James Gillray, The Cow Pock (1802)
Library of Congress, Prints & Photographs Division
James Gillray, The Cow Pock (1802) Library of Congress, Prints & Photographs Division

Trials and tribulations

Ethics of clinical trials and vaccine research in India.
Published on

In January 2005, the Indian Parliament amended the Drugs and Cosmetics Act, 1940, to permit trials of drugs being developed and tested abroad to be tested at the same time and in the same phase in India. The drug development process requires human subjects. Phase I safety trials are usually conducted on a small number of healthy people. Phase II trials are conducted on patients to evaluate the drug's effectiveness. Phase III trials are conducted on a larger number of people to confirm the evidence from earlier phase trials towards obtaining marketing approval of the drug. After a drug obtains marketing approval, phase IV trials are conducted to monitor for side effects that become evident only when the drug is used by a large number of people. Until 2005, Indian regulators required that international trials in India could be conducted only with a phase lag – phase II trials could be conducted in India only after the phase III trial had been conducted abroad, and phase I trials of foreign drugs were generally not permitted.
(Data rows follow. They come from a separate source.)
(** C31: a timer interrupt on a processor whose timer was measured before ends
    by starting the timer for the next 10 ms, after accesses that only read,
    and calls the scheduler with the lock of the handler free again and the
    threads as they were: as long as the processor takes interrupts, the
    scheduler is called again. *)
Theorem timer_handler_spec (s : tick A) :
  tk_lock s = false \/ tk_counter s = 0 -> la_enabled (tk_lapic s) = true -> 0 < la_ticks (tk_lapic s) < 2 ^ 32 ->
  (forall t, Z.shiftr (w32 (device t (QMmio (base + 0x20)))) 24 < Z.of_nat (length (tk_called s))) ->
  exists s' t,
    timer_handler cpu num_cpus clock device fuel s =
      rzoom tk_kernel (fun k s => Tick k (tk_lapic s) (tk_counter s) (tk_called s) (tk_lock s))
        (sched_switch_thread cpu num_cpus clock) s' /\
    tk_kernel s' = tk_kernel s /\ tk_lock s' = false /\
    tk_counter s' = w32 ((if tk_counter s =? 0 then 1 else tk_counter s) + 1) /\
    la_ticks (tk_lapic s') = la_ticks (tk_lapic s) /\ la_enabled (tk_lapic s') = true /\
    po_trace (la_ports (tk_lapic s')) = po_trace (la_ports (tk_lapic s)) ++ t ++ armed (la_ticks (tk_lapic s)) /\
    Forall (fun e => is_read e = true) t.
Proof.
  intros Hlock Hen Hticks Hid. set (n := if tk_counter s =? 0 then 1 else tk_counter s).
  set (s1 := Tick (tk_kernel s) (tk_lapic s) (w32 (n + 1)) (tk_called s) true).
  destruct (get_id_reads (la_ports (tk_lapic s))) as (t0 & p1 & H1 & R1). specialize (Hid t0).
  set (id := Z.shiftr _ _) in *. set (s2 := with_lapic (with_ports p1 (tk_lapic s)) s1).
  assert (Hid0 : 0 <= id) by (apply Z.shiftr_nonneg, w32_range).
  destruct (lookup_lt_is_Some_2 (tk_called s) (Z.to_nat id) ltac:(lia)) as [b Hb].
  destruct (timer_first_ok s2 id b Hb) as (s3 & H3 & Hk3 & Hc3 & Hl3 & _ & Hla3 & R3).
  assert (Ht3 : la_ticks (tk_lapic s3) = la_ticks (tk_lapic s)) by (by rewrite Hla3).
  destruct (one_shot_arms (la_ticks (tk_lapic s)) (la_ports (tk_lapic s3)) ltac:(lia)) as (p4 & low & high & H4 & E4).
  set (s4 := with_lapic (with_ports p4 (tk_lapic s3)) s3).
  destruct (only_read_trans _ _ _ R1 R3) as [_ (t & Et & Ft)].
  exists (Tick (tk_kernel s4) (tk_lapic s4) (tk_counter s4) (tk_called s4) false), (t ++ [MsrRead IA32_MSR_APIC_BASE low high]).
  split.
  - unfold timer_handler. refine (R_lift (timer_arm device fuel) (fun _ => _) s tt _ _). unfold timer_arm.
    assert (Hs1 : forall f : unit -> ST (tick A) unit, (_ ← modify (fun s : tick A =>
        if tk_counter s =? 0 then Tick (tk_kernel s) (tk_lapic s) (w32 (tk_counter s + 1)) (tk_called s) (mx_lock mutex_init) else s);
      _ ← (fun s => if tk_lock s then None else Some (tt, Tick (tk_kernel s) (tk_lapic s) (tk_counter s) (tk_called s) true));
      _ ← modify (fun s => Tick (tk_kernel s) (tk_lapic s) (w32 (tk_counter s + 1)) (tk_called s) (tk_lock s)); f tt) s = f tt s1).
    { intros f. rewrite ST_bind_eq. unfold modify. unfold s1, n. destruct (Z.eqb_spec (tk_counter s) 0) as [E|E].
      - rewrite ST_bind_eq. simpl. rewrite ST_bind_eq. cbn [tk_counter]. by rewrite E.
      - destruct Hlock as [Hlock|]; [|done]. rewrite ST_bind_eq, Hlock. done. }
    rewrite (Hs1 (fun _ => _)). assert (He : apic_is_enabled (tk_lapic s) = Some (true, tk_lapic s)) by (unfold apic_is_enabled, gets; by rewrite Hen).
    rewrite (ST_run _ _ _ _ _ (on_lapic_run _ s1 _ _ He)). change (with_lapic (tk_lapic s) s1) with s1.
    rewrite !ST_bind_eq.
    rewrite (on_lapic_run _ s1 _ _ (on_io_run _ (tk_lapic s) _ _ H1)). fold s2.
    rewrite ST_bind_eq, H3, ST_bind_eq.
    rewrite (on_lapic_run _ s3 _ _ (ticks_of_10ms (tk_lapic s3) ltac:(by rewrite Ht3))).
    pose proof H4 as H5. rewrite <- Ht3 in H5.
    rewrite (on_lapic_run _ (with_lapic (tk_lapic s3) s3) _ _ (on_io_run _ (tk_lapic s3) _ _ H5)). reflexivity.
  - assert (Hen3 : la_enabled (tk_lapic s3) = true) by (by rewrite Hla3).
    split; [exact Hk3|]. split; [done|]. split; [exact Hc3|]. split; [exact Ht3|]. split; [exact Hen3|].
    split; [|apply Forall_app; split; [done|by constructor]].
    unfold s4. cbn [tk_lapic with_lapic la_ports with_ports]. rewrite E4, Et, <- !app_assoc. done.
Qed.
End timer_spec.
The amendment in the Act brought multinational pharmaceutical companies and contract research organisations to the country in droves.

As a result, for more than a decade now, India has been the site of drug trials outsourced from companies based in the US and Europe, which now operate research sites in metropolitan cities as well as small towns. By 30 June 2010, 1078 clinical trials were registered in the Clinical Trials Registry-India (CTRI), of which 666 were for drugs, most of these for private pharmaceutical companies.